3. The river sludge thickness detection device for hydraulic engineering site construction according to claim 1, wherein: the utility model discloses a measuring rod, including fixed bolt (7) and locating hole (6), isolating cage (5) upper end and lower extreme separation time fixing bolt (7) and locating hole (6) complete spiro union, isolating cage (5) upper end and lower extreme coincidence time the terminal surface that loop bar (1) upper end was located is located scale (3) initial position of measuring rod (2).

4. The river sludge thickness detection device for hydraulic engineering site construction according to claim 1, wherein: the isolation cage (5) comprises: t-shaped connecting piece (51), upper isolation disc (52), subsider (53), guide way (54), isolation guide rod (55) and lower isolation disc (56), T-shaped connecting piece (51) are hollow in the axial direction and are used for sleeving in the bottom of loop bar (1) and fixedly connected with the peripheral lateral wall of loop bar (1), upper isolation disc (52), recess and lower isolation disc (56) are all coaxial ring structures, upper isolation disc (52) inner peripheral lateral wall and T-shaped connecting piece (51) vertical section peripheral lateral wall spiro union, upper isolation disc (52) external diameter is greater than lower isolation disc (56) external diameter, be equipped with subsider (53) and guide way (54) on upper isolation disc (52), upper isolation disc (52) bottom middle part is located to subsider (53), subsider (53) are matchd with lower isolation disc (56), subsider (53) outside is equipped with guide way (54), guide way (54) are long to set up along upper isolation disc (52) radial direction, guide way (54) are at the symmetry axis, guide way (52) are perpendicular to the isolation disc (56) with lower isolation disc (55) vertical connection, guide rod (55) vertical plane, the guide way is perpendicular to isolation disc (55), the included angle between the isolation guide rod (55) and the projection of the isolation guide rod on the plane of the lower isolation disc (56) is an acute angle, and the lower isolation disc (56) is in threaded connection with the outer side wall of the bottom end of the measuring rod (2).

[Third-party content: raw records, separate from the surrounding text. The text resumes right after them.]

(** [while span < count && free_bit(frame + span)] *)
(** pmm.rs 141-144: find_run *)
Fixpoint run_span (fuel : nat) (p : pmm) (frame count span : Z) : option Z :=
  match fuel with
  | O => None
  | S fuel =>
      if (span <? count) && free_bit p (frame +u span)
      then run_span fuel p frame count (span +u 1)
      else Some span
  end.

(** The outer loop of [find_run].  [None] is "out of fuel", [Some r] a
    finished search with result [r]. *)
(** pmm.rs 135-150: find_run *)
Fixpoint find_run_loop (fuel : nat) (p : pmm) (count frame : Z) : option (option Z) :=
  match fuel with
  | O => None
  | S fuel =>
      if (frame +u count) <=? MAX_FRAMES then
        if negb (free_bit p frame) then find_run_loop fuel p count (frame +u 1)
        else
          match run_span (Z.to_nat MAX_FRAMES) p frame count 1 with
          | None => None
          | Some span =>
              if span =? count then Some (Some frame)
              else find_run_loop fuel p count (frame +u (span +u 1))
          end
      else Some None
  end.

(** The outcome of [find_run]; the fuel is one more than the number of
    frames, see [find_run_terminates]. *)
(** pmm.rs 131-151: find_run *)
Definition find_run (p : pmm) (count : Z) : option (option Z) :=
  if count =? 0 then Some None
  else find_run_loop (S (Z.to_nat MAX_FRAMES)) p count 0.

(** pmm.rs 92-98: alloc_range *)
Definition alloc_range (count : Z) (p : pmm) : option (option Z * pmm) :=
  match find_run p count with
  | None => None
  | Some None => Some (None, p)
  | Some (Some base) =>
      Some (Some (address_of base),
            foldl (fun p frame => set_used frame p) p
              (seqZ base ((base +u count) - base)))
  end.

(** pmm.rs 100-102: free_frame *)
Definition free_frame (phys : Z) (p : pmm) : pmm := set_free (frame_of phys) p.

(** pmm.rs 106-111: carve *)
Fixpoint carve_loop (fuel : nat) (pages : Z) (p : pmm) : option (option (Z * Z) * pmm) :=
  match fuel with
  | O => None
  | S fuel =>
      if pages >=? 16 then
        match alloc_range pages p with
        | None => None
        | Some (Some base, p') => Some (Some (base, base +u (pages *u PAGE_SIZE)), p')
        | Some (None, p') => carve_loop fuel (pages / 2) p'
        end
      else Some (None, p)
  end.

(** A [u32] halves to below 16 in fewer than 32 steps. *)
(** pmm.rs 104-113: carve *)
Definition carve (size : Z) (p : pmm) : option (option (Z * Z) * pmm) :=
  carve_loop 32 (size / PAGE_SIZE) p.

(** pmm.rs 118-127: largest_run *)
Definition largest_run_step (p : pmm) (acc : Z * Z) (frame : Z) : Z * Z :=
  let '(best, run) := acc in
  if free_bit p frame
  then (if best <? run + 1 then run + 1 else best, run + 1)
  else (best, 0).

(** pmm.rs 115-129: largest_run *)
Definition largest_run (p : pmm) : Z :=
  fst (foldl (largest_run_step p) (0, 0) (seqZ 0 MAX_FRAMES)).

(** ** The abstract allocator: a finite set of free frames *)

Definition free_set (p : pmm) : gset Z :=
  list_to_set (filter (fun f => free_bit p f = true) (seqZ 0 MAX_FRAMES)).

(** Words are 32-bit and the counter counts the free frames. *)
Record pmm_wf (p : pmm) : Prop := {
  wf_words : forall i w, FREE p !! i = Some w -> is_u32 w;
  wf_available : AVAILABLE p = Z.of_nat (size (free_set p));
}.

Lemma MAX_FRAMES_pos : 0 < MAX_FRAMES.
Proof. done. Qed.

#[global] Opaque MAX_FRAMES WORDS.

Lemma MAX_FRAMES_val : MAX_FRAMES = 1048576.
Proof. done. Qed.
Lemma WORDS_val : WORDS = 32768.
Proof. done. Qed.

Ltac frames_lia := rewrite ?MAX_FRAMES_val, ?WORDS_val in *; lia.

Lemma elem_of_free_set p f :
  f ∈ free_set p <-> 0 <= f < MAX_FRAMES /\ free_bit p f = true.
Proof.
  unfold free_set. rewrite elem_of_list_to_set, list_elem_of_filter, elem_of_seqZ.
  rewrite Z.add_0_l. tauto.
Qed.

(** The set depends on the bitmap only. *)
Lemma free_set_FREE F T A T' A' : free_set (mkPmm F T A) = free_set (mkPmm F T' A').
Proof. done. Qed.

#[global] Opaque free_set.

Lemma free_bit_testbit p f :
  0 <= f ->
  free_bit p f = (f <? MAX_FRAMES) && Z.testbit (word_at p (f / 32)) (f mod 32).
Proof.
  intros Hf. unfold free_bit. rewrite land_bit_zero, negb_involutive; [done|].
  apply Z.mod_pos_bound. lia.
Qed.

Lemma word_at_range p i : pmm_wf p -> is_u32 (word_at p i).
Proof.
  intros [Hw _]. unfold word_at. destruct (FREE p !! i) eqn:E; [by eapply Hw|].
  cbn. unfold is_u32. lia.
Qed.

Lemma frame_split f g : 0 <= f -> 0 <= g -> f / 32 = g / 32 -> f mod 32 = g mod 32 -> f = g.
Proof. intros. dlia. Qed.

(** What one update of a word does to every bit. *)
Lemma free_bit_insert F T A f w g p :
  0 <= f -> 0 <= g -> F = FREE p ->
  free_bit (mkPmm (<[f / 32 := w]> F) T A) g =
  (g <? MAX_FRAMES) &&
  (if decide (f / 32 = g / 32) then Z.testbit w (g mod 32)
   else Z.testbit (word_at p (g / 32)) (g mod 32)).
Proof.
  intros Hf Hg ->. rewrite free_bit_testbit by done. unfold word_at. cbn.
  rewrite lookup_insert. case_decide; done.
Qed.

Lemma set_free_spec p f g :
  0 <= f < MAX_FRAMES -> 0 <= g ->
  free_bit (set_free f p) g = free_bit p g || (f =? g).
Proof.
  intros Hf Hg. unfold set_free.
  destruct (Z.geb_spec f MAX_FRAMES); [lia|]. cbn [orb].
  destruct (free_bit p f) eqn:Hb.
  - destruct (Z.eqb_spec f g) as [->|]; [by rewrite Hb|by rewrite orb_false_r].
  - rewrite (free_bit_insert _ _ _ _ _ _ p) by (done || lia).
    rewrite (free_bit_testbit p g) by done.
    destruct (Z.eqb_spec f g) as [<-|Hne].
    + rewrite decide_True, Z.lor_spec, Z.shiftl_1_l by done.
      rewrite Z.pow2_bits_true by (apply Z.mod_pos_bound; lia).
      rewrite !orb_true_r. destruct (Z.ltb_spec f MAX_FRAMES); [done|lia].
    + rewrite orb_false_r. f_equal. case_decide as He; [|done].
      rewrite Z.lor_spec, Z.shiftl_1_l, Z.pow2_bits_false, orb_false_r; [by rewrite He|].
      intros Hm. apply Hne, frame_split; lia.
Qed.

5. The river sludge thickness detection device for hydraulic engineering site construction according to claim 4, wherein: and the upper isolation disc (52) is also provided with water filtering holes (521), and the water filtering holes (521) are positioned between the adjacent guide grooves (54).

6. The river sludge thickness detection device for hydraulic engineering site construction according to claim 1, wherein: one end of the fixing bolt (7) is also provided with a rotary handle (71).